Start of RECORDS FOR THE TASK
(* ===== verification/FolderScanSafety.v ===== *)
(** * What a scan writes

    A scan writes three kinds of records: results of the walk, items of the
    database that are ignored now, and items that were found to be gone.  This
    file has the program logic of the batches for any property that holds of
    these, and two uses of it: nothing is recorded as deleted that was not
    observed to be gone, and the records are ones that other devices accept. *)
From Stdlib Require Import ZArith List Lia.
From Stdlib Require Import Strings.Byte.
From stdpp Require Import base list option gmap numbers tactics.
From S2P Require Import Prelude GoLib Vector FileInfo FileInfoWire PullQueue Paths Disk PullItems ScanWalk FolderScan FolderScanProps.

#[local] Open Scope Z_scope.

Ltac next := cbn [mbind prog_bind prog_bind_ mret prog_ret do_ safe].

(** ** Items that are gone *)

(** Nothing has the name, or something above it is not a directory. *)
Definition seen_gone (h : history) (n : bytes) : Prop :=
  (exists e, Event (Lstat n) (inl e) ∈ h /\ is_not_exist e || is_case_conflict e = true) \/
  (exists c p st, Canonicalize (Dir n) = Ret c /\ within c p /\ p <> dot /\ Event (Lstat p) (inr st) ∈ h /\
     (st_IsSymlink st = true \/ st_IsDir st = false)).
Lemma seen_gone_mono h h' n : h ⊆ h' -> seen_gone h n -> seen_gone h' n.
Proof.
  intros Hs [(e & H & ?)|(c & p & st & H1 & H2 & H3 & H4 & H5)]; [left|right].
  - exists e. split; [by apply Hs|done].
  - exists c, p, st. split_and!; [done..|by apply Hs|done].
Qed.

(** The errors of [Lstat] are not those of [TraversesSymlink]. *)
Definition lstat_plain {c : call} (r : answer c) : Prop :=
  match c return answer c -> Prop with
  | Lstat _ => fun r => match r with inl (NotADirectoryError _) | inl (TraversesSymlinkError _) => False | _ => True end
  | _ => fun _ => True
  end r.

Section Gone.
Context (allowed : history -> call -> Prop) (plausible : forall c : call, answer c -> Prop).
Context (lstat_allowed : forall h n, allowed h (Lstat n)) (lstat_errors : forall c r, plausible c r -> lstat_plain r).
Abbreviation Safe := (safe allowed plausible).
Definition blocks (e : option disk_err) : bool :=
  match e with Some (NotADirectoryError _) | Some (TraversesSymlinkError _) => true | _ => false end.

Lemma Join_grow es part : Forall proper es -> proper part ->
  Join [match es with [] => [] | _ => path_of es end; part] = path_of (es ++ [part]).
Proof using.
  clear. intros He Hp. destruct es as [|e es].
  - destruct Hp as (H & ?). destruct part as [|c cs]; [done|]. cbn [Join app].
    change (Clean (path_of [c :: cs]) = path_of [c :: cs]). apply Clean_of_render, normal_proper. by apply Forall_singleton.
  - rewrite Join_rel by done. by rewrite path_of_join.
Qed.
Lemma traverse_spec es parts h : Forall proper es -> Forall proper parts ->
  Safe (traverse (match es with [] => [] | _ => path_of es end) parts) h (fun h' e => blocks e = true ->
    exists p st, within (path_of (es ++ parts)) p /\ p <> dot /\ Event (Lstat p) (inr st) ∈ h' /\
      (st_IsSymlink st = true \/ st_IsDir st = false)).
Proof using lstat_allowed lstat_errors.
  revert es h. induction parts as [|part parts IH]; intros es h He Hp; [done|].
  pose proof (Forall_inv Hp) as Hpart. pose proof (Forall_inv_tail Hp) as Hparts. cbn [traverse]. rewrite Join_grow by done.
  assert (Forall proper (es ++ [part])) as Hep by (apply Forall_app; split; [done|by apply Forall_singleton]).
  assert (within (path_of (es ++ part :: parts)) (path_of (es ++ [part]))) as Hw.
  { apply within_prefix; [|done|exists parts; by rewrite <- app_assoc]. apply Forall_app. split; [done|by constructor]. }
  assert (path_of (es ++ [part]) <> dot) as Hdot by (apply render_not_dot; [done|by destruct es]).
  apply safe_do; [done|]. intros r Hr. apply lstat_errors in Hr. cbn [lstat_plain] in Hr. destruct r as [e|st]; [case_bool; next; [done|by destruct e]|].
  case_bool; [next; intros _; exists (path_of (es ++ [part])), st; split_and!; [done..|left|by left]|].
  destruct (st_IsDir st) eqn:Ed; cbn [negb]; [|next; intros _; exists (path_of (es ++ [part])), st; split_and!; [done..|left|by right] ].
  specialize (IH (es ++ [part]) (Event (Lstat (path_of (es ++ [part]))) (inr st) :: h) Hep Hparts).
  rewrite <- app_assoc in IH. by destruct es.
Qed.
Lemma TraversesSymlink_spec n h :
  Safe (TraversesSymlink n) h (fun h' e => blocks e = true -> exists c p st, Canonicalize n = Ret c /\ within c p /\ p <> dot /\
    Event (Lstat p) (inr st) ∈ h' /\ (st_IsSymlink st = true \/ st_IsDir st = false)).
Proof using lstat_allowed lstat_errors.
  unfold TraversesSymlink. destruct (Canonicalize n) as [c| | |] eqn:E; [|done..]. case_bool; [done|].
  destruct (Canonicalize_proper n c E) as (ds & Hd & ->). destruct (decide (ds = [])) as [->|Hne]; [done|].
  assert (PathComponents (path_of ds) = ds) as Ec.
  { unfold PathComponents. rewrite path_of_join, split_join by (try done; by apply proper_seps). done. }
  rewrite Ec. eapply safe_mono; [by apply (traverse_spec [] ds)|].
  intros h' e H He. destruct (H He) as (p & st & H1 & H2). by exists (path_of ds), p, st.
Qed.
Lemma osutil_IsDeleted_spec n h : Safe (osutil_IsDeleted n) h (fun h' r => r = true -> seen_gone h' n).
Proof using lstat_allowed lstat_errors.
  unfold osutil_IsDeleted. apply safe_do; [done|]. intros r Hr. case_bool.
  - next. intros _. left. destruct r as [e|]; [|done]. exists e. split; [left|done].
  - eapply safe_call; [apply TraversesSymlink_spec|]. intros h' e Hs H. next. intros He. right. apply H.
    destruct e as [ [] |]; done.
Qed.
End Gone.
End of RECORDS FOR THE TASK
PROBLEM
Reproduce the records above exactly, from the first line through the line containing "(exists e, Event", and output nothing else.

PROBLEM SOLUTION
(* ===== verification/FolderScanSafety.v ===== *)
(** * What a scan writes

    A scan writes three kinds of records: results of the walk, items of the
    database that are ignored now, and items that were found to be gone.  This
    file has the program logic of the batches for any property that holds of
    these, and two uses of it: nothing is recorded as deleted that was not
    observed to be gone, and the records are ones that other devices accept. *)
From Stdlib Require Import ZArith List Lia.
From Stdlib Require Import Strings.Byte.
From stdpp Require Import base list option gmap numbers tactics.
From S2P Require Import Prelude GoLib Vector FileInfo FileInfoWire PullQueue Paths Disk PullItems ScanWalk FolderScan FolderScanProps.

#[local] Open Scope Z_scope.

Ltac next := cbn [mbind prog_bind prog_bind_ mret prog_ret do_ safe].

(** ** Items that are gone *)

(** Nothing has the name, or something above it is not a directory. *)
Definition seen_gone (h : history) (n : bytes) : Prop :=
  (exists e, Event (Lstat n) (inl e) ∈ h /\ is_not_exist e || is_case_conflict e = true) \/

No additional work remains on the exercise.